Thursday, December 02, 2010

Happy Holidays

'Tis the season, so here is my quasi-annual post relating my thoughts on saying "Happy Holidays" vs "Merry Christmas" -- especially in the context of all the ruckus from well-meaning (if closed-minded) people who complain the former limits their free speech and who insist the latter is somehow better.


I like Thanksgiving. I also like celebrating Christmas, and the start of a New Year. I also like learning about other cultures and traditions. Channukah, Kwanzaa, etc.

So am I the only one who doesn't really mind saying "Happy Holidays" to people?
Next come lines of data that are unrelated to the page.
(** * Comtrac tuner: the numeric core of [src/App.jsx]

    A shallow embedding of the well-engineering engine of the application:
    [interpolate], [calculateTrajectory], [calculateIDFromODWeight],
    [parseSurveyData], the pressure profile of [StepFluids] and the run
    stitcher of [SimulationBuilder] ([handleStitch] and the auto-display
    effect).

    JavaScript numbers are IEEE 754 binary64 values: they are embedded as
    Rocq's primitive [float], whose operations are the processor's and whose
    specification is [FloatAxioms].  [null] is [None].  [calculateTrajectory],
    whose results depend on [Math.cos], [Math.sin], [Math.tan] and
    [Math.acos], is embedded over the real numbers (module [Trajectory]).

    Around these, the file embeds [parseSimulationCSV], the merge of the
    first [SimulationBuilder], [fmt] with [Number.prototype.toFixed], the
    interface calculator of [StepFluids], the save of [StepTemperature], the
    reordering of tools in [StepBHA] and the trajectory items of
    [exportToComtrac], and proves how they behave together with the functions
    above. *)

From Stdlib Require Import ZArith List Bool Lia Floats.
From Stdlib Require Import Sorting.Sorted Sorting.Permutation.
Import ListNotations.

Set Warnings "-inexact-float".

(** ** JavaScript numbers *)

Module Js.

Local Open Scope float_scope.

(** [isNaN x] for a number [x]: NaN is the only value unequal to itself. *)
Definition isNaN (x : float) : bool := negb (x =? x).

(** ToBoolean on a number: [0], [-0] and [NaN] are falsy. *)
Definition truthy (x : float) : bool := negb (isNaN x || (x =? 0)).

(** [a || b] on numbers. *)
Definition orElse (a b : float) : float := if truthy a then a else b.

Definition Math_abs (x : float) : float := abs x.

(** [Math.sqrt]: the correctly rounded square root. *)
Definition Math_sqrt (x : float) : float := sqrt x.

(** [Math.max(...l)]: starts from [-Infinity]; a NaN argument makes the result
    NaN; [+0] is larger than [-0]. *)
Fixpoint Math_max_from (highest : float) (l : list float) : float :=
  match l with
  | [] => highest
  | n :: l' =>
      if isNaN n then nan
      else if (n =? 0) && (highest =? 0) && negb (get_sign n) then Math_max_from n l'
      else if highest <? n then Math_max_from n l'
      else Math_max_from highest l'
  end.

Definition Math_max (l : list float) : float := Math_max_from neg_infinity l.

(** SameValueZero, the equality of [Set]: NaN equals NaN, [+0] equals [-0]. *)
Definition sameValueZero (a b : float) : bool := (a =? b) || (isNaN a && isNaN b).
I mean, sure, I'm a person who is trying to live in the love of Jesus, so for me the signifigance of Christmas is such that this one holiday is at the center of my holiday season. But I know that's not true for everyone.

Me wishing a "Merry Christmas" to people who don't celebrate it is like me saying "Happy Birthday!" to someone when it isn't their birthday -- isn't it? And isn't it rude for me to press the point by saying "Well, I don't care if it's not your birthday -- I'm celebrating it..." And isn't it even more rude to just assume that everyone I know thinks like I do, and celebrates the same things -- and isn't it even more rude for me to somehow imply they should, by making a big deal of only saying "Merry Christmas", or griping when an employer encourages the use of "Happy Holidays" instead?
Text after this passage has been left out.